The founder of the platform admitted that before the explosive growth of the project, no one thought to check whether the database was safe. This kind of Internet start-up thinking of "go online first, patch later" is exponentially more dangerous when faced with AI agents that have the ability to act autonomously.
What the attacker controls will no longer be a static account, but a "digital life" that can actively interact with other AIs, perform tasks, and even commit fraud.
The deeper background is that the AI agent track is hot. From OpenAI’s o1 to the products of various startups, they are all exploring ways to make AI complete tasks more autonomously.
Moltbook attempts to be a “social layer” and “behavioral observation room” for these agents, but the collapse of its security foundation once again reminds all participants on the track - have we built a "code of conduct" and "safety fence" for AI before giving them "action power"?
AI safety’s “Oppenheimer moment”
The Moltbook incident is a microcosm, marking that AI development is moving from a simple competition in model capabilities to the deep waters of complex system security and governance.
People used to talk about AI security, mostly focusing on model bias, illusion, or abuse. But now, when AI becomes an “action entity” that can be remotely controlled and has the ability to interact, security threats have become concrete and urgent.
This incident exposed a common mentality in the industry - in the pursuit of "cool" AI application scenarios, basic security engineering is seriously underestimated.
AI researcher Mark Liddell pointed out: "The AI community is relearning the cybersecurity lessons of the past 20 years, and in the hardest way possible. "
It is foreseeable that with the popularity of AI agents, there will only be more similar security incidents.

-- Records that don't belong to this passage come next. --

(** The range meets the bin of another special type. *)
Definition in_special_bin (MemoryType s e : Z) (st : PAGES) : bool :=
  existsb (fun '(t, b) =>
    bool_decide (MemoryType <> Z.of_nat t) && Special b && (0 <? NumberOfPages b) &&
    (((BaseAddress b <=? s) && (s <=? MaximumAddress b)) ||
     ((BaseAddress b <=? e) && (e <=? MaximumAddress b)) ||
     ((s <? BaseAddress b) && (MaximumAddress b <? e))))
    (imap pair (take 16 (mMemoryTypeStatistics st))).

(** [Memory] is [None] for a null pointer; the result is the status and what
    the pointer holds afterwards. *)
Definition CoreInternalAllocatePages (Type_ MemoryType pages : Z) (Memory : option Z) (st : PAGES)
    : outcome (Z * option Z * PAGES) :=
  if decide (MaxAllocateType <= Type_) then mret (EFI_INVALID_PARAMETER, Memory, st) else
  if decide ((EfiMaxMemoryType <= MemoryType /\ MemoryType < MEMORY_TYPE_OEM_RESERVED_MIN) \/
             MemoryType = EfiConventionalMemory \/ MemoryType = EfiPersistentMemory \/
             MemoryType = EfiUnacceptedMemoryType)
  then mret (EFI_INVALID_PARAMETER, Memory, st) else
  match Memory with
  | None => mret (EFI_INVALID_PARAMETER, Memory, st)
  | Some start =>
    let Alignment := granularity MemoryType in
    if decide (Type_ = AllocateAddress /\ Z.land start (Alignment - 1) <> 0)
    then mret (EFI_NOT_FOUND, Memory, st) else
    let n := round_pages pages Alignment in
    let e := u64 (start + EFI_PAGES_TO_SIZE n - 1) in
    if decide (Type_ = AllocateAddress /\
               (start = 0 \/ n = 0 \/ Z.shiftr MAX_ALLOC_ADDRESS 12 < n \/
                e <= start \/ MAX_ALLOC_ADDRESS < start \/ MAX_ALLOC_ADDRESS < e \/
                in_special_bin MemoryType start e st = true))
    then mret (EFI_NOT_FOUND, Memory, st) else
    let MaxAddress := if decide (Type_ = AllocateMaxAddress) then start else MAX_ALLOC_ADDRESS in
    '(start, st) ← (if decide (Type_ <> AllocateAddress)
      then FindFreePages fuel free_stack MaxAddress n MemoryType Alignment st else mret (start, st));
    if decide (Type_ <> AllocateAddress /\ start = 0) then mret (EFI_OUT_OF_RESOURCES, Memory, st) else
    '(status, st) ← CoreConvertPages fuel free_stack start n MemoryType st;
    '(status, st) ← (if decide (status <> EFI_SUCCESS) then
        '(p, st) ← PromoteMemoryResource free_stack st;
        if p : bool then CoreConvertPages fuel free_stack start n MemoryType st else mret (status, st)
      else mret (status, st));
    mret (status, if decide (status = EFI_SUCCESS) then Some start else Memory, st)
  end.

(** The status and the type of the entry that holds [Memory]. *)
Definition CoreInternalFreePages (Memory pages : Z) (st : PAGES) : outcome (Z * option Z * PAGES) :=
  match list_find (fun E => Start E <= Memory /\ Memory < End_ E) (gMemoryMap st) with
  | None => mret (EFI_NOT_FOUND, None, st)
  | Some (_, E) =>
    let Alignment := granularity (EntryType E) in
    if decide (Z.land Memory (Alignment - 1) <> 0) then mret (EFI_INVALID_PARAMETER, None, st) else
    let n := round_pages pages Alignment in
    '(status, st) ← CoreConvertPages fuel free_stack Memory n EfiConventionalMemory st;
    mret (status, Some (EntryType E), st)
  end.

Definition CoreTerminateMemoryMap (MapKey : Z) (st : PAGES) : outcome Z :=
  if decide (MapKey = mMemoryMapKey st) then
    foldr (fun E rest =>
      r ← (if decide (EntryType E < EfiMaxMemoryType)
           then s ← rd (mMemoryTypeStatistics st) (EntryType E); mret (Runtime s) else mret false);
      if (r : bool) && (negb (Z.land (Start E) (RUNTIME_PAGE_ALLOCATION_GRANULARITY - 1) =? 0) ||
                        negb (Z.land (u64 (End_ E + 1)) (RUNTIME_PAGE_ALLOCATION_GRANULARITY - 1) =? 0))
      then mret EFI_INVALID_PARAMETER else rest) (mret EFI_SUCCESS) (gMemoryMap st)
  else mret EFI_INVALID_PARAMETER.
End services.

(* ------------------------------------------------------------------ *)
(** ** What the map says of an address

    The entries of a map lie in no particular order and merge and split as
    pages change hands, so the map is specified by what it says of each
    address: [cover l a], the types and attributes of the entries that hold
    [a].  In a well-formed map that is at most one. *)
Definition holds (a : Z) (E : MEMORY_MAP) : Prop := Start E <= a <= End_ E.
Definition kind (E : MEMORY_MAP) : Z * Z := (EntryType E, Attribute E).
Definition cover (l : list MEMORY_MAP) (a : Z) : list (Z * Z) := kind <$> filter (holds a) l.

#[export] Instance holds_dec a E : Decision (holds a E).
Proof. unfold holds. apply _. Defined.

(** A range of whole pages, not empty and below the top of the address space. *)
Definition page_range (s e : Z) : Prop :=
  0 <= s /\ s <= e /\ e < 2 ^ 64 - 1 /\ s mod 4096 = 0 /\ (e + 1) mod 4096 = 0.

Definition entry_ok (E : MEMORY_MAP) : Prop := page_range (Start E) (End_ E) /\ 0 <= EntryType E.

Definition within (s e a : Z) : bool := (s <=? a) && (a <=? e).

#[export] Instance cover_perm : Proper ((≡ₚ) ==> eq ==> (≡ₚ)) cover.
Proof. intros l l' H a ? <-. unfold cover. by rewrite H. Qed.

Lemma cover_app l l' a : cover (l ++ l') a = cover l a ++ cover l' a.
Proof. unfold cover. by rewrite filter_app, fmap_app. Qed.

Lemma cover_cons E l a :
  cover (E :: l) a = (if within (Start E) (End_ E) a then [kind E] else []) ++ cover l a.
Proof.
  unfold cover, within. rewrite filter_cons. unfold holds.
  destruct (decide _) as [H|H]; case_match; try done; exfalso; lia.
Qed.

Lemma cover_nil a : cover [] a = [].
Proof. done. Qed.

Lemma cover_singleton E a : cover [E] a = if within (Start E) (End_ E) a then [kind E] else [].
Proof. rewrite cover_cons, cover_nil. by rewrite app_nil_r. Qed.

Lemma perm_short {A} (l l' : list A) : l ≡ₚ l' -> (length l <= 1)%nat -> l = l'.
Proof.
  intros H Hl. destruct l as [|x [|y l]]; [by apply Permutation_nil in H| |simpl in Hl; lia].
  by apply Permutation_singleton_l in H.
Qed.

(** The descriptors a map uses, the slots it uses. *)
Definition slots (l : list MEMORY_MAP) : list nat := omap Slot l.

(** What one entry may say: whole pages, at most one entry per address, the
    slots of the stack in use once each, the tables of their declared size. *)
Definition stat_ok (s : EFI_MEMORY_TYPE_STATISTICS) : Prop :=
  0 <= InformationIndex s < 17 /\ 0 <= BaseAddress s /\ is_u64 (MaximumAddress s).

Record pages_ok (st : PAGES) : Prop := {
  ok_entries : Forall entry_ok (gMemoryMap st);
  ok_disjoint : forall a, (length (cover (gMemoryMap st) a) <= 1)%nat;
  ok_slots : NoDup (slots (gMemoryMap st)) /\ Forall (fun d => (d < mMapDepth st)%nat) (slots (gMemoryMap st));
  ok_statistics : length (mMemoryTypeStatistics st) = 17%nat /\ Forall stat_ok (mMemoryTypeStatistics st) /\
    length (gMemoryTypeInformation st) = 17%nat /\ is_u64 (mDefaultMaximumAddress st);
}.

Lemma sublist_slots l l' : sublist l l' -> sublist (slots l) (slots l').
Proof.
  induction 1 as [|x l l' H IH|x l l' H IH]; cbn; [done| |]; destruct (Slot x); cbn; [by constructor|done|by constructor|done].
Qed.

(** An entry absorbed by the range next to it. *)
Lemma cover_absorb (k : Z * Z) c s1 e1 s e a :
  s1 <= e1 -> s <= e -> e1 + 1 = s \/ e + 1 = s1 ->
  c ++ (if within (Z.min s1 s) (Z.max e1 e) a then [k] else []) ≡ₚ
  ((if within s1 e1 a then [k] else []) ++ c) ++ (if within s e a then [k] else []).
Proof.
  intros H1 H2 H. rewrite <-app_assoc, (Permutation_app_comm _ (c ++ _)), <-app_assoc. f_equiv.
  unfold within. destruct H as [H|H];
    destruct (s1 <=? a) eqn:?, (a <=? e1) eqn:?, (s <=? a) eqn:?, (a <=? e) eqn:?; try lia;
    repeat case_match; try done; lia.
Qed.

Regulators, investors, and corporate customers will begin to take a serious look at the security development lifecycle of AI products. This may slow down the birth of some “Internet celebrity” applications.But it will also give rise to emerging markets focusing on AI security auditing and agent behavior monitoring..
Perhaps, when AI learns to socialize, the first thing humans must learn is how to set a safe boundary for it. This is not only to protect the AI itself, but also to protect the users themselves behind the AI agent.